#### STORED DATA
(* ===== verification/Echo.v ===== *)
(** * Echo: an echo service on a connection in memory

    The smallest environment in which the theorems about the server and the client
    apply: a connection whose input is given and whose output is collected, a clock
    that stands still, and a service that answers every request with its body. *)
From stdpp Require Import base list gmap strings.
From Stdlib Require Import Strings.Byte NArith Lia.
From S2P Require Import Prelude Errors StdIo Buffered HttpApi Mpsc ReadQueue QueueLaws.
From S2P Require Import HttpBody Body BodyLaws Message MessageLaws ChunkedLaws Request.
From S2P Require Import RequestLaws Response ResponseLaws Upgrade Tls Connection ConnLaws.
From S2P Require Import Server Reference IncomingLaws ServiceLaws ServerLaws.

(** ** The service *)
Section echo.
Context `{!HttpApi} `{!Fuel} {W C Hd : Type}.
Context `{!World W} `{!Conn W C} `{!ConnLaws W C} `{!HasStore W (BufReader C)}
  `{!StoreWorld W (BufReader C)} `{!ConnStore W C}.

Definition echo_response (bs : bytes) : Response (UpgradeExtension Hd) C VecU8 :=
  Build_Response 200%N HTTP_11 hm_new no_extensions {| vec_bytes := bs |}.

(** The service counts its requests. *)
#[export] Instance echo_service : Service (W := W) (C := C) (A := nat) (Hd := Hd) := {|
  SBody := VecU8;
  call req :=
    zoom_l (modify S);;;
    let! bs := zoom_r (map_err BoxedIo (into_bytes (req_body req))) in
    ret (echo_response bs);
  should_continue := fun E => default_should_continue;
|}.

Definition echo_spec : app_spec nat (UpgradeExtension Hd) C VecU8 := {|
  app_call app _ _ _ _ body := (S app, inl (echo_response (in_bytes body)));
  app_reads _ _ _ _ _ _ := true;
  app_continue app _ _ _ _ := (app, STATUS_CONTINUE);
  app_len := vec_len;
  app_body encoding body := owned_text (vec_bytes body) encoding;
|}.

Lemma vec_deliverable (bs : bytes) (w : W) :
  length bs < fuel -> 1 < fuel -> deliverable {| vec_bytes := bs |} w (owned_text bs).
Proof. intros Hf H1. apply owned_deliverable; [by intros; apply wp_ret|done..]. Qed.

#[export] Instance echo_laws : ServiceLaws echo_spec.
Proof.
  split.
  - intros k app w req body rest skipped fin Hb. unfold call, echo_service. wp_step. wp_step. wp_step.
    wp_steps. eapply wp_never_mono; [by eapply (into_bytes_incoming k)|].
    intros got w' [[Hw Hp] ->]. apply wp_ret. split; [done|]. eexists. split; [done|].
    apply (owned_answers (HttpBodyLaws0 := vec_body_laws (World0 := still_world W)) echo_spec);
      [done| |done].
    apply incoming_length in Hb as [Hl Hf]. by apply vec_deliverable.
  - intros E app w req. by apply wp_ret.
Qed.
End echo.

(** ** The connection *)
Inductive sock := Sock.

Record wire := {
  wire_store : store (BufReader sock);
  wire_in : bytes;
  wire_out : bytes;
}.

#[export, refine] Instance wire_world : World wire := {|
  rstep w w' := wire_out w' = wire_out w;
  wstep w w' := wire_in w' = wire_in w /\ wire_store w' = wire_store w;
|}.
Proof.
  - split; [done|]. intros w1 w2 w3 Hw Hw'. by rewrite Hw'.
  - split; [done|]. intros w1 w2 w3 [Hi Hs] [Hi' Hs']. by rewrite Hi', Hs'.
Defined.

#[export] Instance wire_has_store : HasStore wire (BufReader sock) := {|
  get_store := wire_store;
  set_store s w := {| wire_store := s; wire_in := wire_in w; wire_out := wire_out w |};
|}.

#[local] Instance sock_read : Read wire sock := fun n st =>
  Ok (take n (wire_in st.2))
     (st.1, {| wire_store := wire_store st.2; wire_in := drop n (wire_in st.2);
               wire_out := wire_out st.2 |}).
#[local] Instance sock_drop : Drop wire sock := fun E _ => ret tt.
#[local] Instance sock_write : RawWrite wire sock := {|
  raw_write bs := fun st =>
    Ok (length bs) (st.1, {| wire_store := wire_store st.2; wire_in := wire_in st.2;
                             wire_out := wire_out st.2 ++ bs |});
  raw_flush := ret tt;
|}.
#[export] Instance sock_conn : Conn wire sock := {|
  clone := fun E c => ret c;
  conn_set_read_timeout _ _ := ret tt;
  conn_set_nodelay _ _ := ret tt;
|}.

#[local, refine] Instance sock_read_laws : ReadLaws wire sock := {|
  holds _ w bs fin := wire_in w = bs /\ fin = None;
  alive _ _ := True;
  passed _ _ _ := True;
|}.
Proof.
  - done.
  - done.
  - intros E r w _. by apply wp_ret.
  - done.
  - intros E r w bs fin _. by apply wp_ret.
  - intros r w w' bs fin [<- ->] [Hi _]. by split.
  - by intros r w bs e [_ ?].
  - intros r w bs fin n Hn [<- ->]. split; [done|]. exists (drop n (wire_in w)).
    split_and!; simpl; [by rewrite take_drop|rewrite length_take; lia|done|done|].
    intros Hnil. split; [|done]. destruct n; [done|]. by destruct (wire_in w).
Defined.

#[local, refine] Instance sock_write_laws : RawWriteLaws wire sock := {|
  raw_can_fail := False;
  accepted _ w := wire_out w;
|}.
Proof.
  - intros t w w' Hw. exact Hw.
  - intros t w bs. unfold wp. cbn. split_and!; [done|done|done| |by rewrite firstn_all].
    intros Hl. left. by destruct bs.
  - intros t w. unfold wp. by cbn.
Defined.

#[export] Instance sock_laws : ConnLaws wire sock.
Proof.
  refine (Build_ConnLaws wire sock wire_world sock_conn sock_read_laws sock_write_laws _ _ _ _).
  all: done.
Defined.

#[export] Instance wire_store_world : StoreWorld wire (BufReader sock).
Proof. split; [done|done|]. by intros w w' [_ Hs]. Qed.

#[export] Instance sock_store : ConnStore wire sock.
Proof. by split. Qed.

#[export] Instance wire_clock : Clock wire := fun E => ret 0%N.
#[export] Instance wire_clock_laws : ClockLaws (W := wire).
Proof. intros E w. by apply wp_ret. Qed.

#[export] Instance wire_upgrade : UpgradeHandler wire unit sock := fun E _ _ => ret tt.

#### AIM OF THE TASK
The answer is a number alone: how many lines of the data contain the string "ConnStore"?

#### ANSWER TO THIS PROBLEM
2